Jones spends a lot of time working closely with suppliers on the sourcing and development of all of the key shoemaking elements – from leathers to laces – as although it does not follow trends, the company does evolve its styles and constantly fine-tunes its models. The Cap Oxford, for example, has been around since the 1920s, but it looks different now because of updates to the lasts and the materials, which have improved the aesthetic and fit over time.
‘We are always looking to improve the quality of our materials,’ says Jones. ‘And this plays into the training of the staff in our factory, as even if you source the best materials, if you haven’t trained your workforce to the highest standards, you can’t achieve the best results.’
Achieving the highest standards is in the DNA of the company, and most of the product journey, from the design development to the manufacturing, is done in-house, in order to enable better quality control throughout the whole process – whether it is overseeing intricate hand-crafted details or reviewing the final product.
With this in mind, when it comes to pricing structure, the price of Crockett & Jones footwear and the cost of producing it are unequivocally linked, and pricing is handled with the same exacting care and attention as the crafting of the shoes themselves. The retail pricing for Goodyear welted shoes has recently been a topic of discussion, but at the beginning of 2021, Jones had already decided to defer any price increases to later in the year.
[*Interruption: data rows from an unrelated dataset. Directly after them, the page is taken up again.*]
(** Nothing is opened unchecked: when a protected artifact opens, the
    blob parsed as an envelope of the policy's mode, carried a signature that
    the verifier accepted over the envelope's own fields from the signer the
    policy requires, and both digests in that envelope match the bytes. *)
Theorem decode_envelope_checked dp blob policy v secret tp plaintext :
  is_mode policy SIGNED || is_mode policy ENCRYPTED || is_mode policy DRAND_TIMELOCK = true ->
  decode_envelope dp blob (Some policy) (Some v) secret tp = Ok plaintext ->
  exists env sig ciphertext, parse_envelope blob = Ok env /\ env_crypto_mode env = cp_mode policy /\
    env_signature env = Some sig /\ sig <> EmptyString /\
    verifier_verify v (canonical_json (PDict (ArtifactEnvelope_signed_payload_dict env))) sig (env_signer env) = Ok true /\
    (forall r, cp_required_signer policy = Some r -> r <> EmptyString -> env_signer env = Some r) /\
    payload_bytes (env_payload_b64 env) = Ok ciphertext /\
    sha256_hex ciphertext = env_ciphertext_sha256 env /\
    open_payload dp ciphertext policy secret tp = Ok plaintext /\
    sha256_hex plaintext = env_plaintext_sha256 env.
Proof.
  intros Hmode H. unfold decode_envelope in H. cbn [default_policy] in H.
  assert (is_mode policy NONE = false) as Hnone.
  { apply orb_true_iff in Hmode as [Hm|Hm]; [apply orb_true_iff in Hm as [Hm|Hm]|];
      by apply (mode_exclusive policy _ NONE Hm). }
  rewrite Hnone in H. apply bind_Ok in H as (env & Henv & H). apply bind_Ok in H as ([] & Hver & H).
  apply bind_Ok in H as (c & Hc & H).
  destruct (String.eqb (sha256_hex c) _) eqn:E1; [|done]. apply bind_Ok in H as (p & Hp & H).
  destruct (String.eqb (sha256_hex p) _) eqn:E2; [|done]. injection H as ->.
  apply String.eqb_eq in E1, E2. unfold verify_artifact_envelope in Hver.
  destruct (String.eqb (env_crypto_mode env) _) eqn:Em; [|done]. apply String.eqb_eq in Em. cbn [negb] in Hver.
  destruct (match cp_required_signer policy with Some _ => _ | None => _ end) eqn:Er; [done|].
  rewrite Hmode in Hver. destruct (env_signature env) as [sig|] eqn:Es; [|done].
  destruct (String.eqb sig "") eqn:Ee; [done|]. apply bind_Ok in Hver as (good & Hgood & Hver).
  destruct good; [|done]. exists env, sig, c. apply String.eqb_neq in Ee. repeat split; try done.
  intros r Hr Hne. rewrite Hr in Er. apply String.eqb_neq in Hne. rewrite Hne in Er. cbn in Er.
  apply negb_false_iff, bool_decide_eq_true in Er. done.
Qed.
‘Due to the interruptions and the uncertainty in business I decided to defer any decisions around price increases until I have a clearer idea of what the real costs movements are from our material suppliers. Materials make up 45 per cent or more of our shoes, so we have to watch the cost price of leather closely.’
While its bricks and mortar stores have now re-opened following temporary closures during lockdown, earlier this year Crockett & Jones launched a new website and e-commerce platform, which offers a comprehensive library of guides to help customers purchase the perfect pair of shoes online. In-depth information on lasts, style, sole and material, as well as an online fitting guide, gives shoppers a simple step-by-step process on how to measure your feet from your home, to ensure the shoes you buy will be comfortable for many years to come.